Journey of a Lamplighter
Antiques enthusiasts enjoy showing off their treasures and I had the pleasure of seeing an antique that I took care of for 35 years, finally placed in the perfect spot recently.
The antique I refer to is an attractive newel post lamp. The brass figure is dressed in classic Roman attire and seems to be a fisherman, holding a string of fish in one hand and a lantern to light the way in the other raised arm.
I came about this particular lamp after my mother Margaret Bierkortte died and her estate was distributed. Mom was an avid art and antiques lover who shopped yard sales, second hand stores and antique shops, seeking bargains.
This newel post lamp was never in use at my childhood home, however I liked it well enough to tote it to my home and attempt to install it on my newel post in the 1980s.
With three active children though, it didn’t last long and the fragile lamp became a liability so I retired it to the basement for years.
Not too long ago, I cleaned it up and began to use it in my front room as a side lamp on a small antique table. The lamp works well and has a nice long cord so it was perfect near my sofa, adding a bit of light to a dark corner.
Recently, I heard my daughter discussing the idea of a newel post lamp and the fact that she thought her husband might like one for their hall. (She and her family live in an historic 1880-era home that has a long hall and dramatic staircase.)
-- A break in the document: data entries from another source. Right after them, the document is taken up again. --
(* ===== verification/Cache.v ===== *)
(** The in-memory register cache (internal/cache/cache.go): entries with a
    time-to-live under string keys, per-key and per-range operations, and the
    cleanup pass.  Request coalescing, which does not touch the entries, is in
    Proxy.v.

    [time.Now()] is read once per entry in the range lookups, so they take
    the clock as a function of the loop index.  [RangeStore] is the interface
    the proxy's theorems are proved against; [Cache] is its instance. *)

From stdpp Require Import base list numbers strings gmap.
From Stdlib Require Import Ascii.
From S2P Require Import Prelude.

Record Entry := {
  entry_Data : list Z;
  entry_Timestamp : Z;
  entry_TTL : Z;
}.

Record Cache := {
  entries : gmap string Entry;
  defaultTTL : Z;
  keepStale : bool;
}.

Definition IsExpired (e : Entry) (now : Z) : bool :=
  bool_decide (time_Sub now (entry_Timestamp e) > entry_TTL e).

(** [New]: the entry store of a fresh cache. *)
Definition New (ttl : Z) (stale : bool) : Cache :=
  {| entries := ∅; defaultTTL := ttl; keepStale := stale |}.

Definition set_entries (c : Cache) (m : gmap string Entry) : Cache :=
  {| entries := m; defaultTTL := defaultTTL c; keepStale := keepStale c |}.

(** * Keys *)
Definition RegKey (slaveID functionCode address : Z) : string :=
  fmt_d slaveID +:+ ":" +:+ fmt_d functionCode +:+ ":" +:+ fmt_d address.

Definition RangeKey (slaveID functionCode startAddr quantity : Z) : string :=
  fmt_d slaveID +:+ ":" +:+ fmt_d functionCode +:+ ":" +:+ fmt_d startAddr +:+ ":" +:+
  fmt_d quantity.

(** * Single entries *)
Definition Get (c : Cache) (now : Z) (key : string) : option (list Z) :=
  match entries c !! key with
  | Some e => if IsExpired e now then None else Some (entry_Data e)
  | None => None
  end.

Definition GetStale (c : Cache) (key : string) : option (list Z) :=
  match entries c !! key with
  | Some e => Some (entry_Data e)
  | None => None
  end.

Definition Set_ (c : Cache) (now : Z) (key : string) (data : list Z) : Cache :=
  set_entries c (<[key := {| entry_Data := data; entry_Timestamp := now;
                            entry_TTL := defaultTTL c |}]> (entries c)).

Definition Delete (c : Cache) (key : string) : Cache :=
  set_entries c (delete key (entries c)).

(** * Ranges *)
Definition GetRange (c : Cache) (now : Z → Z) (slaveID functionCode startAddr quantity : Z) :
    option (list (list Z)) :=
  if decide (quantity = 0) then None
  else mapM (λ i, Get c (now i) (RegKey slaveID functionCode (u16 (startAddr + i))))
            (u16_range quantity).

Definition GetRangeStale (c : Cache) (slaveID functionCode startAddr quantity : Z) :
    option (list (list Z)) :=
  if decide (quantity = 0) then None
  else mapM (λ i, GetStale c (RegKey slaveID functionCode (u16 (startAddr + i))))
            (u16_range quantity).

(** The loop over [values] from index [i]; every entry gets the same [now]. *)
Fixpoint set_range_from (c : Cache) (now slaveID functionCode startAddr i : Z)
    (values : list (list Z)) : Cache :=
  match values with
  | [] => c
  | v :: values =>
      set_range_from (Set_ c now (RegKey slaveID functionCode (u16 (startAddr + u16 i))) v)
        now slaveID functionCode startAddr (i + 1) values
  end.

Definition SetRange (c : Cache) (now slaveID functionCode startAddr : Z)
    (values : list (list Z)) : Cache :=
  set_range_from c now slaveID functionCode startAddr 0 values.

Definition DeleteRange (c : Cache) (slaveID functionCode startAddr quantity : Z) : Cache :=
  foldl (λ c i, Delete c (RegKey slaveID functionCode (u16 (startAddr + i)))) c
        (u16_range quantity).

(** * Cleanup: the clock is read per entry. *)
Definition cleanupOnce (c : Cache) (now : string → Z) : Cache :=
  if keepStale c then c
  else set_entries c (filter (λ kv, IsExpired kv.2 (now kv.1) = false) (entries c)).

(** * The interface *)

(** The view the proxy has of the cache: the entry of each register. *)
Class RangeStore (C : Type) := {
  rs_entry : C → Z → Z → Z → option Entry;
  rs_ttl : C → Z;
  rs_GetRange : C → (Z → Z) → Z → Z → Z → Z → option (list (list Z));
  rs_GetRangeStale : C → Z → Z → Z → Z → option (list (list Z));
  rs_SetRange : C → Z → Z → Z → Z → list (list Z) → C;
  rs_DeleteRange : C → Z → Z → Z → Z → C;
}.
I decided right then and there to gift it to my daughter and her husband, saving her the trouble of shopping around and finding one.
The lamp is perfect in their hall and lights the way with elegance. My son-in-law, Chad Hill, is exceptionally handy and installed the lamp safely, which was something I was never able to do.
The lamplighter fisherman never looked better and I swear that he stands just a bit taller in his new location. Plus, their home is located near the Ohio River so he looks natural standing there with his catch.
Newel post lamps like this one were very popular in the 19th century and come in all sizes, some with more than one light extending from the fixture, which often features a neoclassical figure holding the lights up in dramatic fashion.
Figures like Mercury or Venus are the usual look, but soldiers, maidens and cherubs are other figures selected for the task of lighting the way.
Also referred to as pillar lights, the lamps were used in shops as well as homes. Originally, these light fixtures were gaslights but later became electrical.
Versions, too, can be found in the arts and crafts style, and rather than figures, display an architectural look and natural designs.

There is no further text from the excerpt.